Vascular surgeon Dr. Suyue Zhang is a Clinical Assistant Professor in the Department of Surgery at UT Southwestern Medical Center, where he specializes in complex aortic pathologies, dialysis access, and limb salvage. He also sees patients at Texas Health Presbyterian Hospital Dallas, which receives limb salvage transfers from across the Dallas metroplex, and at Parkland Health, where he sees Dallas County patients, many of them low income and uninsured. As a general surgery resident at the University of Illinois Metropolitan Group program, Dr. Zhang received the Robert M. Gasior MD Award for Clinical Excellence and Humanitarianism. We spoke with him about his experience using the Pounce™ Thrombectomy Platform (Surmodics, Inc.) for removal of peripheral embolic and thrombotic arterial occlusions.
How would you describe your limb salvage practice?
About 90% of the limb patients I see have chronic limb-threatening ischemia (CLTI), often with wounds and rest pain. These patients are generally elderly, very sick, with many comorbidities. For our practice, percutaneous treatment is usually a better option than an open solution because of the frailty of our patients, and we’ve become very facile at endovascular interventions.

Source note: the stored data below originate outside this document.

(* ===== verification/_CoqProject ===== *)
-Q . S2P
Prelude.v
Riscv.v
KState.v
Spinlock.v
KString.v
Kalloc.v
Vm.v
PageTable.v
Uspace.v
VmCorrect.v
Sched.v
SleepWake.v
Layout.v
Bio.v
Cache.v
Log.v
LogCorrect.v
Txn.v
Fs.v
FsBlocks.v
FsInode.v
FsFile.v
FsPath.v
FsDir.v
Uart.v
KPrintf.v
KPrintfCorrect.v
Console.v
Pipe.v
PipeCorrect.v
ConsoleCorrect.v
File.v
Process.v
ProcMem.v
ProcAlloc.v
ForkCorrect.v
WaitCorrect.v
Exec.v
Syscall.v
Virtio.v
VirtioCorrect.v
Trap.v
User.v
Ulib.v
Grep.v
Utils.v
PrimesCorrect.v
Sh.v
ShCorrect.v
ShTypes.v
Umalloc.v
UmallocCorrect.v
Mkfs.v
MkfsCorrect.v
Machine.v
Switch.v
Start.v
Grind.v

For people with CLTI, even a small, organized thrombus from ruptured plaque or a small cardiogenic embolus can completely occlude the small flow channels in their very diseased vessels, converting stable peripheral artery disease into acute limb ischemia. Before the Pounce™ Platform came to market, I didn’t know of any other device that was reliably effective for removing these kinds of organized clots, particularly below the knee. It works phenomenally for these cases.

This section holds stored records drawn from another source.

(** A sleep-lock is the one of a buffer or of an inode. *)
Inductive sleepid : Type := SBuf (i : nat) | SInode (i : nat).
#[export] Instance sleepid_eq_dec : EqDecision sleepid.
Proof. solve_decision. Defined.
#[export] Instance sleepid_countable : Countable sleepid.
Proof.
  refine (inj_countable' (λ l, match l with SBuf i => (0, i) | SInode i => (1, i) end)
    (λ c : Z * nat, match c with (0, i) => SBuf i | (_, i) => SInode i end) _).
  by intros [].
Defined.

(** [&lk->lk], the spinlock that protects a sleep-lock. *)
Definition sl_lk (l : sleepid) : lockid :=
  match l with SBuf i => LBuf i | SInode i => LInode i end.

(** Sleep channels: the addresses passed to [sleep] and [wakeup]. *)
Inductive chan : Type :=
| CProc (p : nat)         (** [p], in [wait] *)
| CSleep (l : sleepid)    (** [lk], in [acquiresleep] *)
| CLog                    (** [&log] *)
| CTicks                  (** [&ticks] *)
| CPipeR (pi : Z)         (** [&pi->nread] *)
| CPipeW (pi : Z)         (** [&pi->nwrite] *)
| CConsR                  (** [&cons.r] *)
| CUartR                  (** [&uart_tx_r] *)
| CDiskFree               (** [&disk.free[0]] *)
| CBuf (b : nat).         (** [b], in [virtio_disk_rw] *)
#[export] Instance chan_eq_dec : EqDecision chan.
Proof. solve_decision. Defined.

(** [struct spinlock] of kernel/spinlock.h. *)
Record spinlock : Type := Spinlock {
  lk_locked : Z;
  lk_name : string;
  lk_cpu : option nat
}.
Definition set_lk_locked (x : Z) (r : spinlock) : spinlock := Spinlock x (lk_name r) (lk_cpu r).
Definition set_lk_name (x : string) (r : spinlock) : spinlock :=
  Spinlock (lk_locked r) x (lk_cpu r).
Definition set_lk_cpu (x : option nat) (r : spinlock) : spinlock :=
  Spinlock (lk_locked r) (lk_name r) x.

(** [struct sleeplock] of kernel/sleeplock.h, less its spinlock [sl_lk]. *)
Record sleeplock : Type := Sleeplock {
  sl_locked : Z;
  sl_name : string;
  sl_pid : Z
}.
Definition set_sl_locked (x : Z) (r : sleeplock) : sleeplock :=
  Sleeplock x (sl_name r) (sl_pid r).
Definition set_sl_name (x : string) (r : sleeplock) : sleeplock :=
  Sleeplock (sl_locked r) x (sl_pid r).
Definition set_sl_pid (x : Z) (r : sleeplock) : sleeplock :=
  Sleeplock (sl_locked r) (sl_name r) x.

(** ** Processors and processes *)

(** [struct context] of kernel/proc.h: [ra], [sp], [s0..s11]. *)
Record context : Type := Context {
  c_ra : Z;
  c_sp : Z;
  c_s : list Z
}.
Definition set_c_ra (x : Z) (r : context) : context := Context x (c_sp r) (c_s r).
Definition set_c_sp (x : Z) (r : context) : context := Context (c_ra r) x (c_s r).
Definition set_c_s (x : list Z) (r : context) : context := Context (c_ra r) (c_sp r) x.

(** [struct cpu] of kernel/proc.h. *)
Record cpu : Type := Cpu {
  c_proc : option nat;
  c_context : context;
  c_noff : Z;
  c_intena : Z
}.
Definition set_c_proc (x : option nat) (r : cpu) : cpu :=
  Cpu x (c_context r) (c_noff r) (c_intena r).
Definition set_c_context (x : context) (r : cpu) : cpu :=
  Cpu (c_proc r) x (c_noff r) (c_intena r).
Definition set_c_noff (x : Z) (r : cpu) : cpu := Cpu (c_proc r) (c_context r) x (c_intena r).
Definition set_c_intena (x : Z) (r : cpu) : cpu := Cpu (c_proc r) (c_context r) (c_noff r) x.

What do you like about the Pounce™ Thrombectomy Platform?
I find that I can get durable results without many device passes.1* That saves me operative time and saves operating room costs. I also like the tactile component of this device. As a surgeon, I’m very used to the Fogarty embolectomy catheter, and I find that the Pounce™ Platform provides similar tactile feedback. I can tell when I’ve crossed a lesion, and I may even be able to tell when I’ve dislodged an occlusion. That adds another dimension to my technique.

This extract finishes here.